I have this problem to solve but I cant get my head wrapped arround it. Most of the tutorials keeps showing example of proving that there is uncountable number of binary functions. I have following problem...
A function from N to N is said to be repeating if f(n) = f(n + 1) for some (n E N).Otherwise, f is said to be nonrepeating. Prove that there are an uncountable number of nonrepeating functions.
Can someone give me some pointers or guide me a little to solve this problem please. I would prefer guidance over the solution becuase i need to know how to solve these kinds of problems using diagonalization.
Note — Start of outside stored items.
(* ===== verification/StdInts.v ===== *)
(** * Integers of the standard crate

    [U128] (crates/solana-axelar-std/src/u128.rs), a [u128] stored as 16 little-endian bytes so
    that it can sit in a zero-copy account, and [U256] (u256.rs), four 64-bit digits whose
    arithmetic is delegated to the crate [bnum]. *)

From stdpp Require Import base list.
From Stdlib Require Import ZArith Lia.
From S2P Require Import Prelude External.

(** ** u128.rs *)
Module U128.

Record t := mk { val_bytes : array 16 }.

#[global] Instance t_eq_dec : EqDecision t.
Proof. solve_decision. Defined.

Definition ZERO : t := mk (arr_zero 16).
Definition MAX : t := mk (arr_fill 16 (replicate 16 Byte.xff)).

(** [value.to_le_bytes()] *)
Definition new (value : Z) : t := mk (arr_le 16 value).

(** [u128::from_le_bytes(self.bytes)] *)
Definition get (self : t) : Z := arr_le_val (val_bytes self).

Definition checked_add (self other : t) : option t :=
  new <$> Prelude.checked_add 128 (get self) (get other).

Definition saturating_add (self other : t) : t :=
  new (Prelude.saturating_add 128 (get self) (get other)).

Definition saturating_add_u128 (self : t) (other : Z) : t :=
  new (Prelude.saturating_add 128 (get self) other).

Definition checked_sub (self other : t) : option t :=
  new <$> Prelude.checked_sub (get self) (get other).

Definition saturating_sub (self other : t) : t :=
  new (Prelude.saturating_sub (get self) (get other)).

(** [impl From<u128> for U128], [impl From<U128> for u128], [impl From<u64> for U128] *)
Definition from_u128 (value : Z) : t := new value.
Definition into_u128 (value : t) : Z := get value.
Definition from_u64 (value : Z) : t := new value.

(** The hand-written [BorshSerialize] and [BorshDeserialize]: the 16 bytes, no length. *)
Definition serialize (self : t) : option bytes := Some (arr_bytes (val_bytes self)).

Definition deserialize_reader (reader : bytes) : option (t * bytes) :=
  if (length reader <? 16)%nat then None
  else Some (mk (arr_fill 16 (take 16 reader)), drop 16 reader).

(** [#[derive(Ord)]] on the byte array: the lexicographic order of the bytes, first to last. *)
Fixpoint lex_cmp (a b : bytes) : comparison :=
  match a, b with
  | [], [] => Eq
  | [], _ => Lt
  | _, [] => Gt
  | x :: a, y :: b =>
    match Z.compare (byte_val x) (byte_val y) with Eq => lex_cmp a b | c => c end
  end.

Definition cmp (self other : t) : comparison :=
  lex_cmp (arr_bytes (val_bytes self)) (arr_bytes (val_bytes other)).

Lemma get_uint (a : t) : uint 128 (get a).
Proof. apply (arr_le_val_bound (n := 16)). Qed.

Lemma get_new (v : Z) : uint 128 v -> get (new v) = v.
Proof.
  unfold uint, get, new. simpl val_bytes. rewrite arr_le_val_le. apply Z.mod_small.
Qed.

Lemma new_get (a : t) : new (get a) = a.
Proof. destruct a. unfold new, get. simpl. by rewrite arr_le_le_val. Qed.

Lemma get_inj (a b : t) : get a = get b -> a = b.
Proof. intros H. by rewrite <- (new_get a), H, new_get. Qed.

Lemma get_ZERO : get ZERO = 0.
Proof. by vm_compute. Qed.

Lemma get_MAX : get MAX = uint_max 128.
Proof. by vm_compute. Qed.

Lemma get_saturating_add_u128 a v :
  0 <= v -> get (saturating_add_u128 a v) = Z.min (get a + v) (uint_max 128).
Proof.
  intros Hv. unfold saturating_add_u128. rewrite get_new; [done|].
  apply saturating_add_uint; [lia|apply get_uint|done].
Qed.

(** Operations computed on the integer and stored back with [new]. *)
Lemma new_fmap_some (o : option Z) (c : t) :
  (forall z, o = Some z -> uint 128 z) -> new <$> o = Some c <-> o = Some (get c).
Proof.
  intros Ho. destruct o as [z|]; simpl; [|naive_solver].
  specialize (Ho z eq_refl). split; [intros [= <-]; by rewrite get_new|].
  intros [= ->]. by rewrite new_get.
Qed.

Lemma u128_add_spec (a b : t) :
  (forall c, checked_add a b = Some c <-> get c = get a + get b) /\
  (checked_add a b = None <-> get MAX < get a + get b).
Proof.
  pose proof (get_uint a) as Ha. pose proof (get_uint b) as Hb. unfold uint in *.
  split; [intros c; pose proof (get_uint c) as Hc|]; unfold checked_add.
  - rewrite new_fmap_some by (intros z [-> ?]%checked_add_some; unfold uint; lia).
    rewrite checked_add_some. unfold uint in Hc. lia.
  - rewrite get_MAX, fmap_None. unfold uint_max, Prelude.checked_add.
    destruct (Z.ltb_spec (get a + get b) (2 ^ 128)); split; try done; lia.
Qed.

Lemma u128_sub_spec (a b : t) :
  (forall c, checked_sub a b = Some c <-> get c = get a - get b) /\
  (checked_sub a b = None <-> get a < get b).
Proof.
  pose proof (get_uint a) as Ha. pose proof (get_uint b) as Hb. unfold uint in *.
  split; [intros c; pose proof (get_uint c) as Hc|]; unfold checked_sub.
  - rewrite new_fmap_some by (intros z [-> ?]%checked_sub_some; unfold uint; lia).
    rewrite checked_sub_some. unfold uint in Hc. lia.
  - rewrite fmap_None. unfold Prelude.checked_sub.
    destruct (Z.leb_spec (get b) (get a)); split; try done; lia.
Qed.

(** The stored bytes are those of the integer, least significant first. *)
Lemma bytes_le (a : t) : arr_bytes (val_bytes a) = le_bytes 16 (get a).
Proof. pose proof (le_bytes_val (arr_bytes (val_bytes a))) as H. by rewrite (arr_len (val_bytes a)) in H. Qed.

(** The reader takes 16 bytes, whatever follows them. *)
Lemma deserialize_exact s x r : deserialize_reader s = Some (x, r) <-> s = le_bytes 16 (get x) ++ r.
Proof.
  unfold deserialize_reader. rewrite <- bytes_le. destruct (Nat.ltb_spec (length s) 16) as [Hs|Hs]; split.
  - done.
  - intros ->. rewrite length_app, (arr_len (val_bytes x)) in Hs. lia.
  - intros [= <- <-]. cbn [val_bytes]. rewrite arr_fill_bytes by (rewrite length_take; lia). by rewrite take_drop.
  - intros ->. pose proof (arr_len (val_bytes x)) as Hl. rewrite take_app_length', drop_app_length' by done.
    do 2 f_equal. destruct x as [b]. f_equal. apply arr_eq. by rewrite arr_fill_bytes.
Qed.

Lemma deserialize_short s : deserialize_reader s = None <-> (length s < 16)%nat.
Proof. unfold deserialize_reader. destruct (Nat.ltb_spec (length s) 16); split; done || lia. Qed.

(** The order derived for [U128] is not the order of the integers it stores: the derive compares the
    little-endian bytes from the first, least significant one. *)
Lemma derived_ord_not_numeric : exists a b : t, get a < get b /\ cmp a b = Gt.
Proof. exists (new 255), (new 256). vm_compute. done. Qed.

(** C40: [U128] implements the unsigned 128-bit integers, in the layout of [u128]: the stored bytes are
    the 16 bytes of the integer, least significant first, [new]/[get] are inverse to each other, the
    checked operations are exact and fail exactly on overflow and underflow, the saturating ones clamp
    to [0, u128::MAX]. Serialisation always succeeds and writes those 16 bytes and nothing else; the
    hand-written reader takes exactly such an image from the front of its input, and fails exactly when
    fewer than 16 bytes are left. Only the derived order is not that of the integers. *)
Theorem u128_refines_z (a b : t) :
  get ZERO = 0 /\ get MAX = 2 ^ 128 - 1 /\
  (forall v, get (new v) = v mod 2 ^ 128) /\ new (get a) = a /\
  arr_bytes (val_bytes a) = le_bytes 16 (get a) /\
  (forall c, checked_add a b = Some c <-> get c = get a + get b) /\
  (checked_add a b = None <-> get MAX < get a + get b) /\
  (forall c, checked_sub a b = Some c <-> get c = get a - get b) /\
  (checked_sub a b = None <-> get a < get b) /\
  get (saturating_add a b) = Z.min (get a + get b) (get MAX) /\
  get (saturating_sub a b) = Z.max (get a - get b) (get ZERO) /\
  (forall v, 0 <= v -> get (saturating_add_u128 a v) = Z.min (get a + v) (get MAX)) /\
  serialize a = Some (le_bytes 16 (get a)) /\
  (forall s x r, deserialize_reader s = Some (x, r) <-> s = le_bytes 16 (get x) ++ r) /\
  (forall s, deserialize_reader s = None <-> (length s < 16)%nat) /\
  (exists x y, get x < get y /\ cmp x y = Gt).
Proof.
  pose proof (get_uint a) as Ha. pose proof (get_uint b) as Hb.
  destruct (u128_add_spec a b), (u128_sub_spec a b).
  split_and!; try solve [done | apply new_get | apply bytes_le | intros; apply (arr_le_val_le 16)].
  - rewrite get_MAX. apply get_saturating_add_u128. unfold uint in *. lia.
  - rewrite get_ZERO. unfold saturating_sub, uint in *. rewrite get_new; unfold Prelude.saturating_sub, uint; lia.
  - rewrite get_MAX. apply get_saturating_add_u128.
  - unfold serialize. by rewrite bytes_le.
  - exact deserialize_exact.
  - exact deserialize_short.
  - exact derived_ord_not_numeric.
Qed.

End U128.

(** ** u256.rs *)
Module U256.

(** [value: [u64; 4]], least significant digit first. *)
Record t := mk { value : u64x4 }.

#[global] Instance t_eq_dec : EqDecision t.
Proof. solve_decision. Defined.

Definition wf (self : t) : Prop := u64x4_wf (value self).

Definition ZERO : t := mk (U64x4 0 0 0 0).
Definition ONE : t := mk (U64x4 1 0 0 0).

(** [bytemuck::cast] between [[u8; 32]] and [[u64; 4]] on a little-endian target. *)
Definition cast_from_bytes (b : bytes) : u64x4 :=
  U64x4 (le_val (take 8 b)) (le_val (take 8 (drop 8 b)))
        (le_val (take 8 (drop 16 b))) (le_val (take 8 (drop 24 b))).
Definition cast_to_bytes (d : u64x4) : bytes :=
  le_bytes 8 (d0 d) ++ le_bytes 8 (d1 d) ++ le_bytes 8 (d2 d) ++ le_bytes 8 (d3 d).

Definition from_le_bytes (b : array 32) : t := mk (cast_from_bytes (arr_bytes b)).
Definition to_le_bytes (self : t) : array 32 := arr_fill 32 (cast_to_bytes (value self)).

Definition from_u64 (i : Z) : t := mk (U64x4 i 0 0 0).

Section ops.
Context `{!Bnum}.

Definition checked_add (self rhs : t) : option t :=
  (fun res => mk (bn_digits res)) <$>
    bn_checked_add (bn_from_digits (value self)) (bn_from_digits (value rhs)).

Definition checked_sub (self rhs : t) : option t :=
  (fun res => mk (bn_digits res)) <$>
    bn_checked_sub (bn_from_digits (value self)) (bn_from_digits (value rhs)).

Definition cmp (self other : t) : comparison :=
  bn_cmp (bn_from_digits (value self)) (bn_from_digits (value other)).

Definition partial_cmp (self other : t) : option comparison := Some (cmp self other).

(** [impl From<u8>], [From<u64>], [From<usize>], [From<u128>], [From<&u128>] *)
Definition from_uint (v : Z) : t := mk (bn_digits (bn_from v)).
End ops.

(** The value of a [U256]. *)
Definition val (self : t) : Z := u64x4_val (value self).

Lemma val_range (a : t) : wf a -> 0 <= val a < 2 ^ 256.
Proof.
  destruct a as [[a0 a1 a2 a3]].
  unfold wf, u64x4_wf, val, u64x4_val, uint. simpl value. simpl d0. simpl d1. simpl d2. simpl d3.
  change (2 ^ 256) with (2 ^ 64 * (2 ^ 64 * (2 ^ 64 * 2 ^ 64))). lia.
Qed.

Lemma val_inj (a b : t) : wf a -> wf b -> val a = val b -> a = b.
Proof.
  destruct a as [[a0 a1 a2 a3]], b as [[b0 b1 b2 b3]].
  unfold wf, u64x4_wf, val, u64x4_val, uint. simpl. intros.
  assert (a0 = b0 /\ a1 = b1 /\ a2 = b2 /\ a3 = b3) as (-> & -> & -> & ->) by lia. done.
Qed.

Lemma val_ZERO : val ZERO = 0.
Proof. done. Qed.

Lemma val_from_u64 v : val (from_u64 v) = v.
Proof. unfold val, u64x4_val. simpl. lia. Qed.

Section laws.
Context `{!Bnum, !BnumLaws}.

Lemma bn_val_from_digits (a : t) : wf a -> bn_val (bn_from_digits (value a)) = val a.
Proof. intros Ha. unfold bn_val. by rewrite bn_digits_from. Qed.

Lemma checked_add_spec (a b c : t) :
  wf a -> wf b -> checked_add a b = Some c <-> wf c /\ val c = val a + val b.
Proof.
  intros Ha Hb. unfold checked_add.
  destruct (bn_checked_add _ _) as [r|] eqn:E; simpl.
  - apply bn_add_some in E. rewrite !bn_val_from_digits in E by done. split.
    + intros [= <-]. split; [apply bn_digits_wf|done].
    + intros [Hc Hv]. f_equal. apply val_inj; [apply bn_digits_wf|done|]. by rewrite Hv, <- E.
  - apply bn_add_none in E. rewrite !bn_val_from_digits in E by done.
    split; [done|]. intros [Hc Hv]. apply val_range in Hc. lia.
Qed.

Lemma checked_sub_spec (a b c : t) :
  wf a -> wf b -> checked_sub a b = Some c <-> wf c /\ val c = val a - val b.
Proof.
  intros Ha Hb. unfold checked_sub.
  destruct (bn_checked_sub _ _) as [r|] eqn:E; simpl.
  - apply bn_sub_some in E. rewrite !bn_val_from_digits in E by done. split.
    + intros [= <-]. split; [apply bn_digits_wf|done].
    + intros [Hc Hv]. f_equal. apply val_inj; [apply bn_digits_wf|done|]. by rewrite Hv, <- E.
  - apply bn_sub_none in E. rewrite !bn_val_from_digits in E by done.
    split; [done|]. intros [Hc Hv]. apply val_range in Hc. lia.
Qed.

Lemma checked_add_none (a b : t) :
  wf a -> wf b -> checked_add a b = None <-> 2 ^ 256 <= val a + val b.
Proof.
  intros. unfold checked_add. by rewrite fmap_None, bn_add_none, !bn_val_from_digits.
Qed.

Lemma checked_sub_none (a b : t) :
  wf a -> wf b -> checked_sub a b = None <-> val a < val b.
Proof.
  intros. unfold checked_sub. by rewrite fmap_None, bn_sub_none, !bn_val_from_digits.
Qed.

Lemma cmp_spec (a b : t) : wf a -> wf b -> cmp a b = Z.compare (val a) (val b).
Proof. intros. unfold cmp. by rewrite bn_cmp_val, !bn_val_from_digits. Qed.

Lemma val_from_uint v : uint 128 v -> val (from_uint v) = v /\ wf (from_uint v).
Proof.
  intros Hv. split; [by apply (bn_from_val v)|apply bn_digits_wf].
Qed.
End laws.

(** The memory layout. *)
Lemma le_val_take_8 l : le_val (take 8 l) = le_val (take 8 l) mod 2 ^ 64.
Proof.
  pose proof (le_val_bound (take 8 l)) as H. rewrite length_take in H.
  symmetry. apply Z.mod_small. split; [lia|].
  eapply Z.lt_le_trans; [apply H|]. change (2 ^ 64) with (256 ^ 8).
  apply Z.pow_le_mono_r; lia.
Qed.

Lemma from_le_bytes_wf b : wf (from_le_bytes b).
Proof.
  unfold wf, from_le_bytes, u64x4_wf, cast_from_bytes, uint. simpl value. simpl d0. simpl d1.
  simpl d2. simpl d3.
  repeat split; rewrite le_val_take_8; apply Z.mod_pos_bound; lia.
Qed.

Lemma cast_to_bytes_length d : length (cast_to_bytes d) = 32%nat.
Proof. unfold cast_to_bytes. by rewrite !length_app, !le_bytes_length. Qed.

Lemma from_to_le_bytes (a : t) : wf a -> from_le_bytes (to_le_bytes a) = a.
Proof.
  destruct a as [[a0 a1 a2 a3]]. unfold wf, u64x4_wf, uint. simpl. intros (H0 & H1 & H2 & H3).
  unfold from_le_bytes, to_le_bytes. rewrite arr_fill_bytes by apply cast_to_bytes_length.
  assert (forall z r, 0 <= z < 2 ^ 64 -> le_val (take 8 (le_bytes 8 z ++ r)) = z) as Ht.
  { intros z r Hz. rewrite take_app_length' by (by rewrite le_bytes_length).
    rewrite le_val_bytes. by apply Z.mod_small. }
  assert (forall n z r, drop (8 + n) (le_bytes 8 z ++ r) = drop n r) as Hd.
  { intros n z r. rewrite <- drop_drop, drop_app_length' by (by rewrite le_bytes_length). done. }
  unfold cast_from_bytes, cast_to_bytes. simpl value. simpl d0. simpl d1. simpl d2. simpl d3.
  f_equal. f_equal.
  - by apply Ht.
  - rewrite (Hd 0%nat). by apply Ht.
  - rewrite (Hd 8%nat), (Hd 0%nat). by apply Ht.
  - rewrite (Hd 16%nat), (Hd 8%nat), (Hd 0%nat). rewrite <- (app_nil_r (le_bytes 8 a3)).
    by apply Ht.
Qed.

(** C39: [U256] implements the unsigned 256-bit integers: on well-formed digits the checked
    operations are exact and fail exactly on overflow and underflow, the order is the numeric
    one, and the little-endian byte image is read back to the same value. *)
Theorem u256_refines_z `{!Bnum, !BnumLaws} (a b : t) (Ha : wf a) (Hb : wf b) :
  (checked_add a b = None <-> 2 ^ 256 <= val a + val b) /\
  (forall c, checked_add a b = Some c <-> wf c /\ val c = val a + val b) /\
  (checked_sub a b = None <-> val a < val b) /\
  (forall c, checked_sub a b = Some c <-> wf c /\ val c = val a - val b) /\
  cmp a b = Z.compare (val a) (val b) /\
  from_le_bytes (to_le_bytes a) = a.
Proof.
  auto 8 using checked_add_none, checked_add_spec, checked_sub_none, checked_sub_spec,
    cmp_spec, from_to_le_bytes.
Qed.

End U256.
2. Re: use diagonalization to prove uncountability

Suppose that there are countably many nonrepeating functions (i.e., sequences). Write them horizontally one under another. Then consider the sequence of numbers on the diagonal and turn it into a sequence that is (1) different from all others written here and (2) nonrepeating.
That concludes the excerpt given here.